▶ Exercise requirements: Only the lines from the top of the data through the one with "#[export] Hint Resolve" are to be written out, each exactly as it stands.

[Collected data]

(* ===== verification/_CoqProject ===== *)
-Q . S2P
Prelude.v
Extern.v
Wire.v
Frame.v
ProtoRecords.v
KafkaRecords.v
WalRecord.v
WalTruncate.v
WalIndex.v
LeaderEpoch.v
Reconcile.v
TxnIndex.v
IsrAck.v
IsrTracker.v
BatchWalk.v
Lemma safe_if {A} (Q : A -> Prop) (b : bool) (p q : rd A) :
  safe Q p -> safe Q q -> safe Q (if b then p else q).
Proof. by destruct b. Qed.

Create HintDb safe discriminated.
#[export] Hint Resolve safe_err safe_remaining safe_peek safe_be_u safe_le_u : safe.

(** * Variable-length integers

    The decoding loop shared by every varint reader of the source: seven bits
    per byte into a [w]-bit accumulator, giving up once the shift reaches
    [lim]. *)

Fixpoint varint_loop (w lim : Z) (short long : error) (shift acc : Z) (bs : bytes)
    : res (Z * bytes) :=
  match bs with
  | [] => Err short
  | b :: rest =>
      let acc := Z.lor acc (wrap_u w (Z.shiftl (Z.land b 127) shift)) in
      if Z.land b 128 =? 0 then Ok (acc, rest)
      else if lim <=? shift + 7 then Err long
      else varint_loop w lim short long (shift + 7) acc rest
  end.

(** The encoding loop, in its canonical form. *)
Fixpoint uvarint_bytes (fuel : nat) (v : Z) : bytes :=
  match fuel with
  | O => [v mod 256]
  | S fuel =>
      if v <? 128 then [v]
      else Z.lor (Z.land v 127) 128 :: uvarint_bytes fuel (Z.shiftr v 7)
  end.

Lemma lor_disjoint a b n : 0 <= n -> 0 <= a < 2 ^ n -> Z.lor a (b * 2 ^ n) = a + b * 2 ^ n.
Proof.
  intros Hn Ha. rewrite <- Z.shiftl_mul_pow2 by lia.
  assert (Z.land a (Z.shiftl b n) = 0) as H0.
  { apply Z.bits_inj'. intros i Hi. rewrite Z.land_spec, Z.bits_0.
    destruct (Z.lt_ge_cases i n).
    - rewrite Z.shiftl_spec_low by lia. by rewrite andb_false_r.
    - rewrite <- (Z.mod_small a (2 ^ n)) by lia.
      by rewrite Z.mod_pow2_bits_high by lia. }
  rewrite Z.add_nocarry_lxor by done. by rewrite Z.lxor_lor.
Qed.

Lemma land127 v : Z.land v 127 = v mod 128.
Proof. change 127 with (Z.ones 7). by rewrite Z.land_ones by lia. Qed.

Lemma cont_byte v : Z.lor (Z.land v 127) 128 = v mod 128 + 128.
Proof.
  rewrite land127. change 128 with (1 * 2 ^ 7) at 2.
  rewrite lor_disjoint; [lia|lia|]. apply Z.mod_pos_bound. lia.
Qed.

Lemma cont_byte_low v : Z.land (v mod 128 + 128) 127 = v mod 128.
Proof.
  rewrite land127. rewrite <- Z.add_mod_idemp_r, Z.mod_same, Z.add_0_r by lia.
  apply Z.mod_mod. lia.
Qed.

Lemma land128_small v : 0 <= v < 128 -> Z.land v 128 = 0.
Proof.
  intros. apply Z.bits_inj'. intros i Hi. rewrite Z.land_spec, Z.bits_0.
  destruct (Z.eq_dec i 7) as [->|].
  - rewrite <- (Z.mod_small v (2 ^ 7)) by lia. by rewrite Z.mod_pow2_bits_high by lia.
  - change 128 with (2 ^ 7). rewrite Z.pow2_bits_false by lia. apply andb_false_r.
Qed.

Lemma land128_cont v : Z.land (v mod 128 + 128) 128 <> 0.
Proof.
  intros E. apply (f_equal (fun z => Z.testbit z 7)) in E.
  rewrite Z.land_spec, Z.bits_0 in E.
  change 128 with (1 * 2 ^ 7) in E at 2. change (Z.testbit 128 7) with true in E.
  rewrite andb_true_r, <- lor_disjoint, Z.lor_spec in E by (pose proof (Z.mod_pos_bound v 128); lia).
  change (Z.testbit (1 * 2 ^ 7) 7) with true in E. by rewrite orb_true_r in E.
Qed.

Lemma chunk_bound w shift v :
  0 <= shift <= w -> 0 <= v < 2 ^ (w - shift) -> 0 <= v * 2 ^ shift < 2 ^ w.
Proof.
  intros. replace (2 ^ w) with (2 ^ (w - shift) * 2 ^ shift)
    by (rewrite <- Z.pow_add_r by lia; f_equal; lia).
  assert (0 < 2 ^ shift) by lia. nia.
Qed.

(** The last byte of an encoding, and a continuation byte. *)
Lemma varint_loop_last w lim short long shift acc v rest :
  0 <= shift <= w -> 0 <= acc < 2 ^ shift -> 0 <= v < 2 ^ (w - shift) -> v < 128 ->
  varint_loop w lim short long shift acc (v :: rest) = Ok (acc + v * 2 ^ shift, rest).
Proof.
  intros Hs Ha Hv H7. cbn [varint_loop].
  rewrite land127, Z.mod_small, land128_small, Z.shiftl_mul_pow2 by lia.
  rewrite wrap_u_id, lor_disjoint; [done|lia|lia|]. by apply chunk_bound.
Qed.

Lemma varint_loop_cont w lim short long shift acc v rest :
  0 <= shift -> shift + 7 < w -> shift + 7 < lim -> 0 <= acc < 2 ^ shift ->
  varint_loop w lim short long shift acc (Z.lor (Z.land v 127) 128 :: rest)
  = varint_loop w lim short long (shift + 7) (acc + v mod 128 * 2 ^ shift) rest.
Proof.
  intros Hs Hw Hlim Ha. rewrite cont_byte. cbn [varint_loop]. rewrite cont_byte_low.
  destruct (Z.eqb_spec (Z.land (v mod 128 + 128) 128) 0) as [E|_];
    [by apply land128_cont in E|].
  destruct (Z.leb_spec lim (shift + 7)); [lia|].
  rewrite Z.shiftl_mul_pow2 by lia.
  rewrite wrap_u_id, lor_disjoint; [done|lia|lia|].
  apply chunk_bound; [lia|]. pose proof (Z.mod_pos_bound v 128 ltac:(lia)).
  assert (2 ^ 7 <= 2 ^ (w - shift)) by (apply Z.pow_le_mono_r; lia). lia.
Qed.

(** Decoding undoes encoding, for any accumulator below the current shift. *)
Lemma varint_loop_bytes w lim short long fuel : forall shift acc v rest,
  (forall s, s mod 7 = 0 -> s < w -> s < lim) ->
  0 <= shift <= w -> shift mod 7 = 0 -> 0 <= acc < 2 ^ shift ->
  0 <= v < 2 ^ (w - shift) -> v < 2 ^ (7 * Z.of_nat fuel + 7) ->
  varint_loop w lim short long shift acc (uvarint_bytes fuel v ++ rest)
  = Ok (acc + v * 2 ^ shift, rest).
Proof.
  induction fuel as [|fuel IH]; intros shift acc v rest Hlim Hs Hm Ha Hv Hf.
  - cbn [uvarint_bytes app]. change (2 ^ (7 * Z.of_nat 0 + 7)) with 128 in Hf.
    rewrite Z.mod_small by lia. by apply varint_loop_last.
  - cbn [uvarint_bytes].
    destruct (Z.ltb_spec v 128) as [Hlt|Hge]; cbn [app]; [by apply varint_loop_last|].
    assert (shift + 7 < w) as Hsw.
    { destruct (Z.lt_ge_cases (w - shift) 8); [|lia].
      assert (2 ^ (w - shift) <= 2 ^ 7) by (apply Z.pow_le_mono_r; lia). lia. }
    assert ((shift + 7) mod 7 = 0) as Hm7
      by (rewrite <- Z.add_mod_idemp_r, Z.mod_same, Z.add_0_r by lia; done).
    rewrite varint_loop_cont by (auto; lia).
    pose proof (Z.mod_pos_bound v 128 ltac:(lia)) as Hmod.
    pose proof (Z.div_mod v 128 ltac:(lia)) as Hdm.
    assert (2 ^ (shift + 7) = 128 * 2 ^ shift) as Hp7 by (rewrite Z.pow_add_r by lia; lia).
    assert (0 < 2 ^ shift) by lia.
    rewrite Z.shiftr_div_pow2 by lia. change (2 ^ 7) with 128.
    rewrite IH; try lia.
    + f_equal. f_equal. rewrite Hp7. nia.
    + done.
    + rewrite Hp7. nia.
    + replace (w - shift) with (7 + (w - (shift + 7))) in Hv by lia.
      rewrite Z.pow_add_r in Hv by lia.
      split; [apply Z.div_pos; lia|]. apply Z.div_lt_upper_bound; lia.
    + apply Z.div_lt_upper_bound; [lia|].
      replace (7 * Z.of_nat (S fuel) + 7) with (7 + (7 * Z.of_nat fuel + 7)) in Hf by lia.
      rewrite Z.pow_add_r in Hf by lia. lia.
Qed.
Lemma flexible_client_id_compact buf b t :
  buf = b :: t -> b <> 0 -> read_flexible_client_id buf = read_compact_string buf.
Proof.
  intros -> Hb. unfold read_flexible_client_id, mbind, rd_bind, rd_peek.
  destruct t; [done|]. by destruct (Z.eqb_spec b 0).
Qed.

Lemma parses_flexible_client_id st s rest :
  client_sent true st s -> client_detected true st s = true ->
  read_flexible_client_id (client_wire st s ++ write_tagged_fields ++ rest)
  = Ok (s, write_tagged_fields ++ rest).
Proof.
  intros Hok Hdet. destruct s as [s|]; [|done]. destruct st; cbn in Hok, Hdet; destruct Hok as [Hl Hu];
    cbn [client_wire]; pose proof (len_nonneg s).
  - erewrite flexible_client_id_string; [apply parses_string; split; [lia|done]|].
    cbn [write_string]. rewrite wrap_s_id by (unfold in_s; lia).
    unfold write_i16. change (be_bytes 2 (len s)) with [len s / 256 mod 256; len s mod 256].
    by rewrite (Z.div_small (len s) 256) by lia.
  - destruct (uvarint_head_nonzero (len s + 1)) as (b & t & E & Hb); [lia|].
    erewrite flexible_client_id_compact; [apply parses_compact_string; split; [lia|done]| |exact Hb].
    cbn [write_compact_string]. by rewrite wrap_u_id, E by (unfold in_u; lia).
Qed.

(** A compact string is never null when its length is positive, and has that length. *)
Lemma compact_string_len v t buf s rest : read_unsigned_varint buf = Ok (v, t) -> 0 < v < 2 ^ 31 ->
  read_compact_string buf = Ok (s, rest) -> exists x, s = Some x /\ len x = v - 1.
Proof.
  intros Hv Hr. unfold read_compact_string, compact_len, mbind, rd_bind. rewrite Hv. unfold mret, rd_ret.
  rewrite (wrap_s_id 32 v), (wrap_s_id 32 (v - 1)) by (unfold in_s; lia).
  destruct (Z.ltb_spec (v - 1) 0); [lia|]. rewrite (wrap_u_id 64 (v - 1)) by (unfold in_u; lia).
  unfold rd_take. destruct (Z.ltb_spec (len t) (v - 1)); [done|]. unfold rd_alloc, rd_lift, from_utf8.
  destruct (_ <? _); [done|]. destruct (utf8_valid _); [|done]. intros [= <- _].
  eexists. split; [done|]. unfold len in *. rewrite length_take. lia.
Qed.

(** The client ids the detection gets wrong are read as something else. *)
Lemma misread_client_id st s rest s' rest' :
  client_sent true st s -> client_detected true st s = false ->
  read_flexible_client_id (client_wire st s ++ write_tagged_fields ++ rest) = Ok (s', rest') -> s' <> s.
Proof.
  intros Hok Hdet Hr. destruct s as [s|]; destruct st; cbn in Hdet; try done.
  - destruct Hok as [Hl _]. apply Z.ltb_ge in Hdet. cbn [client_wire write_string] in Hr.
    rewrite wrap_s_id in Hr by (unfold in_s; lia). unfold write_i16 in Hr. change (be_bytes 2 (len s)) with [len s / 256 mod 256; len s mod 256] in Hr.
    assert (1 <= len s / 256 < 128) as Hq by (split; [apply Z.div_le_lower_bound|apply Z.div_lt_upper_bound]; lia).
    rewrite (Z.mod_small (len s / 256) 256) in Hr by lia.
    erewrite flexible_client_id_compact in Hr; [|reflexivity|lia]. set (t := _ ++ write_tagged_fields ++ rest) in Hr.
    destruct (compact_string_len (len s / 256) (len s mod 256 :: s ++ write_tagged_fields ++ rest) _ s' rest' (parses_unsigned_varint_small _ _ Hq) ltac:(lia) Hr)
      as (x & -> & Hx). intros [= ->]. pose proof (Z.mod_pos_bound (len s) 256). pose proof (Z.div_mod (len s) 256). lia.
  - erewrite flexible_client_id_compact in Hr; [|reflexivity|done].
    assert (read_unsigned_varint (client_wire IntLen None ++ write_tagged_fields ++ rest) = Ok (16383, rest)) as Hv by reflexivity.
    by destruct (compact_string_len 16383 rest _ s' rest' Hv ltac:(lia) Hr) as (x & -> & _).
  - erewrite flexible_client_id_string in Hr; [|reflexivity].
    change (client_wire Compact None ++ write_tagged_fields ++ rest) with (write_string (Some []) ++ rest) in Hr.
    rewrite parses_string in Hr by done. by injection Hr as <- _.
Qed.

▶ Answer for the task:
(* ===== verification/_CoqProject ===== *)
-Q . S2P
Prelude.v
Extern.v
Wire.v
Frame.v
ProtoRecords.v
KafkaRecords.v
WalRecord.v
WalTruncate.v
WalIndex.v
LeaderEpoch.v
Reconcile.v
TxnIndex.v
IsrAck.v
IsrTracker.v
BatchWalk.v
Lemma safe_if {A} (Q : A -> Prop) (b : bool) (p q : rd A) :
  safe Q p -> safe Q q -> safe Q (if b then p else q).
Proof. by destruct b. Qed.

Create HintDb safe discriminated.
#[export] Hint Resolve safe_err safe_remaining safe_peek safe_be_u safe_le_u : safe.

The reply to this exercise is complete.